▶ **THE PROBLEM**
Both the line with "2 => Decimal.D2 u" and the line with "else (d * 2 ^ 1075 <=? 10 ^ (k - n))%Z." in the records below must appear in the output, along with every line between them, exactly and with nothing added.

☆ ☆ ☆ ☆

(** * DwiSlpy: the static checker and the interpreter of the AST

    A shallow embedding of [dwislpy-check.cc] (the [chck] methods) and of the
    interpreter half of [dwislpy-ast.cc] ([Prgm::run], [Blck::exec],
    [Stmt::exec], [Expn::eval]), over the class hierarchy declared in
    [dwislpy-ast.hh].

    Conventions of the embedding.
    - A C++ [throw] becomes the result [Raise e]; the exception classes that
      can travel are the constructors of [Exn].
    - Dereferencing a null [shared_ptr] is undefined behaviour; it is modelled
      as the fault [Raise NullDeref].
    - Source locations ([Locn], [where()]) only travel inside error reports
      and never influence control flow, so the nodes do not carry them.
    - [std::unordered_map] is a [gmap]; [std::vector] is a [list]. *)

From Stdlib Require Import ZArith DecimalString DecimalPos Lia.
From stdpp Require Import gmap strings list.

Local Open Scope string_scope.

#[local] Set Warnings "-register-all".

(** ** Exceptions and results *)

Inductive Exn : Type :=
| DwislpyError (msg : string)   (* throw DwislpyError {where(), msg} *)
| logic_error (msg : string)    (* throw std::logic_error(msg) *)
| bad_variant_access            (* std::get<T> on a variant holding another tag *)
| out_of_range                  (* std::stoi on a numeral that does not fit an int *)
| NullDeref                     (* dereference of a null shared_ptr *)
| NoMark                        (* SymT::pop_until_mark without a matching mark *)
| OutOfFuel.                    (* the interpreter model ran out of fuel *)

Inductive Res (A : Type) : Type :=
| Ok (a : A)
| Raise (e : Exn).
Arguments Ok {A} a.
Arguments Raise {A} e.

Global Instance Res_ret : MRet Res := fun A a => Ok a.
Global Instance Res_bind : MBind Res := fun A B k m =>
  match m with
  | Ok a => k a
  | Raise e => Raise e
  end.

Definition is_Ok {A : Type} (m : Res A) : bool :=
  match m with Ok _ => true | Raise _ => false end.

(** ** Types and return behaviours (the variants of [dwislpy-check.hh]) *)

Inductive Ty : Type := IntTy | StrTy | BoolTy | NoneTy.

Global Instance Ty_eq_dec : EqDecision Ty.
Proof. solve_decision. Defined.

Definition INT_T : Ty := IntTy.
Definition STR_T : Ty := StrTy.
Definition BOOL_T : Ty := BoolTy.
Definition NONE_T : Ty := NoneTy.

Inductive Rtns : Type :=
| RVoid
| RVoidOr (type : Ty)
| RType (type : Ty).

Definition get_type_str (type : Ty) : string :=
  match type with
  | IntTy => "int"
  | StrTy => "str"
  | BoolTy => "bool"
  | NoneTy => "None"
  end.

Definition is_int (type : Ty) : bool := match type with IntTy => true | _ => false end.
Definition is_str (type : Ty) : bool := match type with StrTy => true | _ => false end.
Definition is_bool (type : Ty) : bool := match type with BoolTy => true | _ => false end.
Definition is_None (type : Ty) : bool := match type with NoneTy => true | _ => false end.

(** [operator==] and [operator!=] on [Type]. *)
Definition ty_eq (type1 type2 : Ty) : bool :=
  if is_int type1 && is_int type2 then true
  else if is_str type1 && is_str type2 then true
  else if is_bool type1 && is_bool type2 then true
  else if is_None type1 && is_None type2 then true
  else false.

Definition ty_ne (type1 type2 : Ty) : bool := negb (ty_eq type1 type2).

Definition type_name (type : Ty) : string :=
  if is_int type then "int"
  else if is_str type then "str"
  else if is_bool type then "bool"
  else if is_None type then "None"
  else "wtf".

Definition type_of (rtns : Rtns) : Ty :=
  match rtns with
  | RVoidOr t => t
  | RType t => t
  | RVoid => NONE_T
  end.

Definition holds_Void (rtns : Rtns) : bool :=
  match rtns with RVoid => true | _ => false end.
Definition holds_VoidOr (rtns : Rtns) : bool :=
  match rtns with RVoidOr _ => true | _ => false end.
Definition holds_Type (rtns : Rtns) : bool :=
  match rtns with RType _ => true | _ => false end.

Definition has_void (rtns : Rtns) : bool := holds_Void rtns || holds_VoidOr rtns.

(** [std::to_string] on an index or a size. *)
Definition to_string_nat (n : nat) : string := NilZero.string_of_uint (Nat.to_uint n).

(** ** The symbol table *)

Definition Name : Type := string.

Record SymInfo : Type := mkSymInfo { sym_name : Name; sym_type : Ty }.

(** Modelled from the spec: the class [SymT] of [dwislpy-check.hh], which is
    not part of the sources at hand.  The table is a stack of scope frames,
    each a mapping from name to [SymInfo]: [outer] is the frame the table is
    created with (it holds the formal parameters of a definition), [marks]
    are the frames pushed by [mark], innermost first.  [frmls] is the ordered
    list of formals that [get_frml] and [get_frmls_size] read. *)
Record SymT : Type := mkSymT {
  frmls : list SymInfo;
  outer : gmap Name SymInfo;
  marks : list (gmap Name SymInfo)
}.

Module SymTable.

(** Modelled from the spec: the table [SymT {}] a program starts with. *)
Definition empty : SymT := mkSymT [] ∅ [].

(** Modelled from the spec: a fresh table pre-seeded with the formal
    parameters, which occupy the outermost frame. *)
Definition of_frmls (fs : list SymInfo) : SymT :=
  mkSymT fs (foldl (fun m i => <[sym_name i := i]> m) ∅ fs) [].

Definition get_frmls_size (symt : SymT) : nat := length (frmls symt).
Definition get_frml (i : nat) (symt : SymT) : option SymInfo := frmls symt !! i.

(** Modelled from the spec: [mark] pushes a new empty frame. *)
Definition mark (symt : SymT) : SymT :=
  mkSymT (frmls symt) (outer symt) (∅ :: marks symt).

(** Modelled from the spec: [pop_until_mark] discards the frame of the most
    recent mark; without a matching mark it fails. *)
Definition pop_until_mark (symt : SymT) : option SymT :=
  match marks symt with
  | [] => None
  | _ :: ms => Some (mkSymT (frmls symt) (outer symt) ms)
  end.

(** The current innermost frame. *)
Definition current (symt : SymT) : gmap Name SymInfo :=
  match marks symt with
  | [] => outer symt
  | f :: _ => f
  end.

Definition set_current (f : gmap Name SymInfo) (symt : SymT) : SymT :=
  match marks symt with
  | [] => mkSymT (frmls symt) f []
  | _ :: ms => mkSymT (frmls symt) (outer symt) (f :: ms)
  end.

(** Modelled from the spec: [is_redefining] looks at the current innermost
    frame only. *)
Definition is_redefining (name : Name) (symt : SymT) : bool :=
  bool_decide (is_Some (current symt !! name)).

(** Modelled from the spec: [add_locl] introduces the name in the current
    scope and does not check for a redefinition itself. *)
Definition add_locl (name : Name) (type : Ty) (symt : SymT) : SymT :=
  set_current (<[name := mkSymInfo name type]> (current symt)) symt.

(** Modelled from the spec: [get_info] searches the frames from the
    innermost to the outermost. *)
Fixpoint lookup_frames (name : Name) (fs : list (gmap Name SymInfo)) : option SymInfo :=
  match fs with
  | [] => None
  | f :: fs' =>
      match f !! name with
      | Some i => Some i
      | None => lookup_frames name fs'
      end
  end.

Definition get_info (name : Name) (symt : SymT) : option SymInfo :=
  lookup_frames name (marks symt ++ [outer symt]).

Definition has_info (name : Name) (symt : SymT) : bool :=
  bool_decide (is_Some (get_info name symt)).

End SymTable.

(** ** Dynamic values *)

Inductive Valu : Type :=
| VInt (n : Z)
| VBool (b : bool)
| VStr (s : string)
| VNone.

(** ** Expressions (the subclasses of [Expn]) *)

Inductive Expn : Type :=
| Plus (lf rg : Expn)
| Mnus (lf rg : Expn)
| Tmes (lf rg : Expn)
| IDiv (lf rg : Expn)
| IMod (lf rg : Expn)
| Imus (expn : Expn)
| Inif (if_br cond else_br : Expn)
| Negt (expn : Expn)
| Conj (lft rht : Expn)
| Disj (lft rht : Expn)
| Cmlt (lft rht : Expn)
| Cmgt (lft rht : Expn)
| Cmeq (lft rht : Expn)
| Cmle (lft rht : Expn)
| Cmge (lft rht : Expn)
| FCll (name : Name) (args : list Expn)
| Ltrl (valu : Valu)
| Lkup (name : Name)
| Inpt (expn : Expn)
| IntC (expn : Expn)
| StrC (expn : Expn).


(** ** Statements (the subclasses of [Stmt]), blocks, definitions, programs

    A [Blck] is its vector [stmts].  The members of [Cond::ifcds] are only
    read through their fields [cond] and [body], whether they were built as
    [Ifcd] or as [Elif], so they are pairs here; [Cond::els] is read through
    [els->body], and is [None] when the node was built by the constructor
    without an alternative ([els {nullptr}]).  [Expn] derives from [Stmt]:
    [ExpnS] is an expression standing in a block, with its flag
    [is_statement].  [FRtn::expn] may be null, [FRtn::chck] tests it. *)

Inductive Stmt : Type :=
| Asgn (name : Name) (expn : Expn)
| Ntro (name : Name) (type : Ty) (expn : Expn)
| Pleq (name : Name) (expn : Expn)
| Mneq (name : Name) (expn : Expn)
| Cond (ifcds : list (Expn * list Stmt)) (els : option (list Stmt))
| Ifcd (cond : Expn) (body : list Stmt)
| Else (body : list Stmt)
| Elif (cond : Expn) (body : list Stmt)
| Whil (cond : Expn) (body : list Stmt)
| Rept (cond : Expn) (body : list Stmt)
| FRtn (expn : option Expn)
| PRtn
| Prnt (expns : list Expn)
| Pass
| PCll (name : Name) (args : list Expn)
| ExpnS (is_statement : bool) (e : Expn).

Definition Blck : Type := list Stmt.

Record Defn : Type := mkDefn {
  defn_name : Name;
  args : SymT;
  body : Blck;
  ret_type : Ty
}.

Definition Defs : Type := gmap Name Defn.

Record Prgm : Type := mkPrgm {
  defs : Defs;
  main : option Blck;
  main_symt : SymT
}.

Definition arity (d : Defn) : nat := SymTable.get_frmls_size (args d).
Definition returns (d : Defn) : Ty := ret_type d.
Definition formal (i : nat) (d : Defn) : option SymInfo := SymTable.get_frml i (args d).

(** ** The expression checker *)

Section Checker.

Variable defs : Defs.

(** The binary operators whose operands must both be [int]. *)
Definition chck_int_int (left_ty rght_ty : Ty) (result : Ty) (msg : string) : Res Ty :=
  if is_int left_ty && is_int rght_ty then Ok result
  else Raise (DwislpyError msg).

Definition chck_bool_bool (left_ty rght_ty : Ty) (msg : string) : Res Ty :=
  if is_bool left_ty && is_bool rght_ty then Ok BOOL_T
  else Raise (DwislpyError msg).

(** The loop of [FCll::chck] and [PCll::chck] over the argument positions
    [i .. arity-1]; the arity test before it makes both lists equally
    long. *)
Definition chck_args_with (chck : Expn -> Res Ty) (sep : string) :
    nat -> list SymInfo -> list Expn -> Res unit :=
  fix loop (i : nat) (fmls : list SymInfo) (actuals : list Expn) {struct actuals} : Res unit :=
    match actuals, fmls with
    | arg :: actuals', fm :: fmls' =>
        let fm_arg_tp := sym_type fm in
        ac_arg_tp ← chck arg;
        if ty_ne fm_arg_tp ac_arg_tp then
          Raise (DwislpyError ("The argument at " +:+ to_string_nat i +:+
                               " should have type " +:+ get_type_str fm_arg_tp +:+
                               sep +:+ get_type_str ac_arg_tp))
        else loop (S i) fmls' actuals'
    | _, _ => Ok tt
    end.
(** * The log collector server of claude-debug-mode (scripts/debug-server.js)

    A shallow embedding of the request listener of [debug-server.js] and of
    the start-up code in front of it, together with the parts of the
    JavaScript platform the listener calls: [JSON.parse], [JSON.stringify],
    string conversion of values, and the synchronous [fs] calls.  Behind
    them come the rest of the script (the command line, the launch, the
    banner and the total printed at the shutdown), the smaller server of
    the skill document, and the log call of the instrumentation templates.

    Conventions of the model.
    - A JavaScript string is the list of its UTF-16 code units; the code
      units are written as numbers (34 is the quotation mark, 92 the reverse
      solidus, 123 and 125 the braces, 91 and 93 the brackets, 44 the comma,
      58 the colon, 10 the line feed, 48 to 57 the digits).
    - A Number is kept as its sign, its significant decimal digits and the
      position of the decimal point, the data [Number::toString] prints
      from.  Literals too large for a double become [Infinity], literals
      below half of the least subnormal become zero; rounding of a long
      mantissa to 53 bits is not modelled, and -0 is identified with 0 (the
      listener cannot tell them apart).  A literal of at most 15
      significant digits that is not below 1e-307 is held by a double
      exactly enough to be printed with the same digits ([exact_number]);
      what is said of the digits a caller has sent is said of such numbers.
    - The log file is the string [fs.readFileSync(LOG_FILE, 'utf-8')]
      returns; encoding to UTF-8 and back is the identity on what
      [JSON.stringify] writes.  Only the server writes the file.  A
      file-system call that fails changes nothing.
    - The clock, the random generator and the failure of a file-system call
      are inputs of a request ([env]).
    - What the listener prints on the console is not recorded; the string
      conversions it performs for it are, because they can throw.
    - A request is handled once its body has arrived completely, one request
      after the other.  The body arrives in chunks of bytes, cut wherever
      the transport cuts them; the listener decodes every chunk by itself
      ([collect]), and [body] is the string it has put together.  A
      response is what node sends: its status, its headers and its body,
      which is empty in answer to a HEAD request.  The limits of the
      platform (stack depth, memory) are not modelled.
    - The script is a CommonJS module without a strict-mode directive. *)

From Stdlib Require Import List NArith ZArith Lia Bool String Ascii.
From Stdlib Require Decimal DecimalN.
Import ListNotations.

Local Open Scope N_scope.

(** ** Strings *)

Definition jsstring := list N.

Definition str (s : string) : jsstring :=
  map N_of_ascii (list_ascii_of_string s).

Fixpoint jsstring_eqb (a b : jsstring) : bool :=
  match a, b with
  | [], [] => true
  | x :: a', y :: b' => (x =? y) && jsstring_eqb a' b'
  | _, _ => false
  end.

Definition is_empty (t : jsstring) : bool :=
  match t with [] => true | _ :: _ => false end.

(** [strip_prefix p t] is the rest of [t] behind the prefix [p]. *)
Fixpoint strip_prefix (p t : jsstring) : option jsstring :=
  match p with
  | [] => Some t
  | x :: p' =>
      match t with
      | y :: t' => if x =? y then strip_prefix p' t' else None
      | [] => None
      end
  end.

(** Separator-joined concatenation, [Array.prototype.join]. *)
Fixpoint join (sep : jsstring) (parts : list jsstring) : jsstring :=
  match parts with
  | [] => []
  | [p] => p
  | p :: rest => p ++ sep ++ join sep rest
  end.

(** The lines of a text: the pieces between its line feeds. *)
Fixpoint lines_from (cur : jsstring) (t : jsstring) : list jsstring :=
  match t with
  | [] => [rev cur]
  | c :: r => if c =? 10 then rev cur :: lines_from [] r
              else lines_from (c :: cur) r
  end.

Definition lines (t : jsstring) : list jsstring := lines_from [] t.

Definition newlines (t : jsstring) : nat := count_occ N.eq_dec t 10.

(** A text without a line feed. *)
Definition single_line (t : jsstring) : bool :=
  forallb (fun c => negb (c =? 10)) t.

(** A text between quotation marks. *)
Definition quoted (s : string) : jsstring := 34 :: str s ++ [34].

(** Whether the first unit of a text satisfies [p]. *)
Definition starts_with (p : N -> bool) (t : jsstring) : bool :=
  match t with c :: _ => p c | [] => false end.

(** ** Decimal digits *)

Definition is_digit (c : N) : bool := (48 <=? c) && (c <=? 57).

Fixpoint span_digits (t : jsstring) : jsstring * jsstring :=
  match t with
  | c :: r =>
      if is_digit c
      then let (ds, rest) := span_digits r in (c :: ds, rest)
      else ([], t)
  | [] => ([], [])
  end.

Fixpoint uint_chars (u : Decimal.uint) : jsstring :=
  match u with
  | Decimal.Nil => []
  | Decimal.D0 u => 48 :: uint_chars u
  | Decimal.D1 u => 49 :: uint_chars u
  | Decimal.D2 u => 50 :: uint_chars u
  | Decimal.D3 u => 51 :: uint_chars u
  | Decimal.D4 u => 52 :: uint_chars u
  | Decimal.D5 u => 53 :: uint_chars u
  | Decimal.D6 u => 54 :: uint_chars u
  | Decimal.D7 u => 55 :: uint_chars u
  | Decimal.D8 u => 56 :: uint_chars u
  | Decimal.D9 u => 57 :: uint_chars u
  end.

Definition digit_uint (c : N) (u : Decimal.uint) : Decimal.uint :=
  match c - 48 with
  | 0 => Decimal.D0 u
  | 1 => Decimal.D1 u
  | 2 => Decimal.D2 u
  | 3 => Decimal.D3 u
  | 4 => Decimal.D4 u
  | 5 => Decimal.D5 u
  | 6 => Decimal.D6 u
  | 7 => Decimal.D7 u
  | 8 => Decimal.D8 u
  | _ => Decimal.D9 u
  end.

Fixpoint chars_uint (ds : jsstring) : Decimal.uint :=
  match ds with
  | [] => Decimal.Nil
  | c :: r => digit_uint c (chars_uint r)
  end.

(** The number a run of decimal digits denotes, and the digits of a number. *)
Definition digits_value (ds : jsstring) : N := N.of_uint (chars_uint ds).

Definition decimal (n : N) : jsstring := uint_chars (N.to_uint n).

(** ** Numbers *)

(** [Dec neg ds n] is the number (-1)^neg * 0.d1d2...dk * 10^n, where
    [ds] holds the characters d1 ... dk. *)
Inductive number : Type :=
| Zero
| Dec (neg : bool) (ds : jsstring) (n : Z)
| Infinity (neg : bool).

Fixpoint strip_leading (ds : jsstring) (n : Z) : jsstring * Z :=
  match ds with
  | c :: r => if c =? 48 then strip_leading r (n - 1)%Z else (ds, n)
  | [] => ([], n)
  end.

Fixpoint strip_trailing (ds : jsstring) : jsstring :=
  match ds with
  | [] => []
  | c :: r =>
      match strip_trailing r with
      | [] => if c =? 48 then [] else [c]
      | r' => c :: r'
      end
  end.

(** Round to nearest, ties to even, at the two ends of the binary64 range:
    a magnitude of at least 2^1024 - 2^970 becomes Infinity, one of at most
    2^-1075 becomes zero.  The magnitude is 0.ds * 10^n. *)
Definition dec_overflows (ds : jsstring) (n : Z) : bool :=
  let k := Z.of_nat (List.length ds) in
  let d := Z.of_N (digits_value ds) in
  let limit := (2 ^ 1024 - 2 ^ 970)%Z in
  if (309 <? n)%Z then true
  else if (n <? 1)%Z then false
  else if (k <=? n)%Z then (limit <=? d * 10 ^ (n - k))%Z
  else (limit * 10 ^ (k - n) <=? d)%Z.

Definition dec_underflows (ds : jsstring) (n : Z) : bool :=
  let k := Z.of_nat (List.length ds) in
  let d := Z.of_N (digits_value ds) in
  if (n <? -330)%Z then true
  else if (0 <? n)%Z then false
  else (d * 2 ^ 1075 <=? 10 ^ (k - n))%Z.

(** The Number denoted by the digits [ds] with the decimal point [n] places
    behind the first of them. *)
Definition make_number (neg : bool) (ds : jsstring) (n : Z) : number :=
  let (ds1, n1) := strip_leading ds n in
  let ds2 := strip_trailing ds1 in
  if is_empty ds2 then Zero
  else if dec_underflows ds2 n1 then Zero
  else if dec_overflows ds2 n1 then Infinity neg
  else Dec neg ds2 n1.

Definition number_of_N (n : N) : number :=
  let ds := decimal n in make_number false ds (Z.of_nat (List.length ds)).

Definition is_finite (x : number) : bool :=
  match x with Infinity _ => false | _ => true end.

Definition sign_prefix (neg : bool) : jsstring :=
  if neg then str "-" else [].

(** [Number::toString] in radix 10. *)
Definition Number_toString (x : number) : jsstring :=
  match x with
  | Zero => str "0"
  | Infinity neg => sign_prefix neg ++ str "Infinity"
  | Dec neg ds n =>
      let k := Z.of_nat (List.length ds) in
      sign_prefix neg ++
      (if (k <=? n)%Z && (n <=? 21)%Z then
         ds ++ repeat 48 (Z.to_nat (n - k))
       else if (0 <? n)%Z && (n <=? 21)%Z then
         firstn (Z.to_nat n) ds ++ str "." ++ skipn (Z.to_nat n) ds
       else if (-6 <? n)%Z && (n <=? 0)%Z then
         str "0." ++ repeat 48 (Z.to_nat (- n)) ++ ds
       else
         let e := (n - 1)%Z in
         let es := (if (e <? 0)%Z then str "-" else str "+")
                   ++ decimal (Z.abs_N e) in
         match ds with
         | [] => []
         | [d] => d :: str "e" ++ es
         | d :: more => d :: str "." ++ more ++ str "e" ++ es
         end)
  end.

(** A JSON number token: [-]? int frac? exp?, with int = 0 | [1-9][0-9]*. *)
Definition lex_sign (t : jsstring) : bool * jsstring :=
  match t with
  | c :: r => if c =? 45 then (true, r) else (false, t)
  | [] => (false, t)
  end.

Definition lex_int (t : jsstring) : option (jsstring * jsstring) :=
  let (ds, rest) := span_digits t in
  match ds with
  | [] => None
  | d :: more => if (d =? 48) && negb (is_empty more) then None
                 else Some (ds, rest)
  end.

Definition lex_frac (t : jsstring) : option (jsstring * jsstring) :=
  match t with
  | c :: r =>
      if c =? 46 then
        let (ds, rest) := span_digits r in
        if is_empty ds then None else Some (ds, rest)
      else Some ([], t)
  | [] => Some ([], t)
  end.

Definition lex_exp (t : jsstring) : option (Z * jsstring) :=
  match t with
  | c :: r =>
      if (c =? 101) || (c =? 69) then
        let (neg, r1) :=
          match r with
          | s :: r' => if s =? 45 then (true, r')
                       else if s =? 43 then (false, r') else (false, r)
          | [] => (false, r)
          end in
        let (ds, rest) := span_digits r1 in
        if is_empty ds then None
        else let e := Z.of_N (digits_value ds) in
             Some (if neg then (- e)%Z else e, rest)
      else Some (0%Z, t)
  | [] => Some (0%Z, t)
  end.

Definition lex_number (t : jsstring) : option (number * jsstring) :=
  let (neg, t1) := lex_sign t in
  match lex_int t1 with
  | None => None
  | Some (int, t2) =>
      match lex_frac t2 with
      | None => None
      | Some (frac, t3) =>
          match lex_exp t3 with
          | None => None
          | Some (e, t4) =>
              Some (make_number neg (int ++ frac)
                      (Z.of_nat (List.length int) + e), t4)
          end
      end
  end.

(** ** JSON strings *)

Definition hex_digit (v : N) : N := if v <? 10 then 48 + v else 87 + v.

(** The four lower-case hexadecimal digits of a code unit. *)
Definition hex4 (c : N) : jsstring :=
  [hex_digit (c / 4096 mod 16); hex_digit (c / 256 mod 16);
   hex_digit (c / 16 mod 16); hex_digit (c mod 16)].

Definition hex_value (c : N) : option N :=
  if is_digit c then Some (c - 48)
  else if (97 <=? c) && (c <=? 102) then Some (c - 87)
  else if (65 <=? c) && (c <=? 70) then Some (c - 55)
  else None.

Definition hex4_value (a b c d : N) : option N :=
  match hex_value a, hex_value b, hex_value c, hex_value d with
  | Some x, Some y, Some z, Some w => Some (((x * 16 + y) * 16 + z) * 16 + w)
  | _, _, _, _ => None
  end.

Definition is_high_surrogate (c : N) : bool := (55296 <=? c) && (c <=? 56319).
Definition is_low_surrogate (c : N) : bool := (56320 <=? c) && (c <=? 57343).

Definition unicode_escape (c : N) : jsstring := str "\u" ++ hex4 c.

☆ ☆ ☆ ☆

▶ **OUTPUT FOR THIS EXERCISE**
  | 2 => Decimal.D2 u
  | 3 => Decimal.D3 u
  | 4 => Decimal.D4 u
  | 5 => Decimal.D5 u
  | 6 => Decimal.D6 u
  | 7 => Decimal.D7 u
  | 8 => Decimal.D8 u
  | _ => Decimal.D9 u
  end.

Fixpoint chars_uint (ds : jsstring) : Decimal.uint :=
  match ds with
  | [] => Decimal.Nil
  | c :: r => digit_uint c (chars_uint r)
  end.

(** The number a run of decimal digits denotes, and the digits of a number. *)
Definition digits_value (ds : jsstring) : N := N.of_uint (chars_uint ds).

Definition decimal (n : N) : jsstring := uint_chars (N.to_uint n).

(** ** Numbers *)

(** [Dec neg ds n] is the number (-1)^neg * 0.d1d2...dk * 10^n, where
    [ds] holds the characters d1 ... dk. *)
Inductive number : Type :=
| Zero
| Dec (neg : bool) (ds : jsstring) (n : Z)
| Infinity (neg : bool).

Fixpoint strip_leading (ds : jsstring) (n : Z) : jsstring * Z :=
  match ds with
  | c :: r => if c =? 48 then strip_leading r (n - 1)%Z else (ds, n)
  | [] => ([], n)
  end.

Fixpoint strip_trailing (ds : jsstring) : jsstring :=
  match ds with
  | [] => []
  | c :: r =>
      match strip_trailing r with
      | [] => if c =? 48 then [] else [c]
      | r' => c :: r'
      end
  end.

(** Round to nearest, ties to even, at the two ends of the binary64 range:
    a magnitude of at least 2^1024 - 2^970 becomes Infinity, one of at most
    2^-1075 becomes zero.  The magnitude is 0.ds * 10^n. *)
Definition dec_overflows (ds : jsstring) (n : Z) : bool :=
  let k := Z.of_nat (List.length ds) in
  let d := Z.of_N (digits_value ds) in
  let limit := (2 ^ 1024 - 2 ^ 970)%Z in
  if (309 <? n)%Z then true
  else if (n <? 1)%Z then false
  else if (k <=? n)%Z then (limit <=? d * 10 ^ (n - k))%Z
  else (limit * 10 ^ (k - n) <=? d)%Z.

Definition dec_underflows (ds : jsstring) (n : Z) : bool :=
  let k := Z.of_nat (List.length ds) in
  let d := Z.of_N (digits_value ds) in
  if (n <? -330)%Z then true
  else if (0 <? n)%Z then false
  else (d * 2 ^ 1075 <=? 10 ^ (k - n))%Z.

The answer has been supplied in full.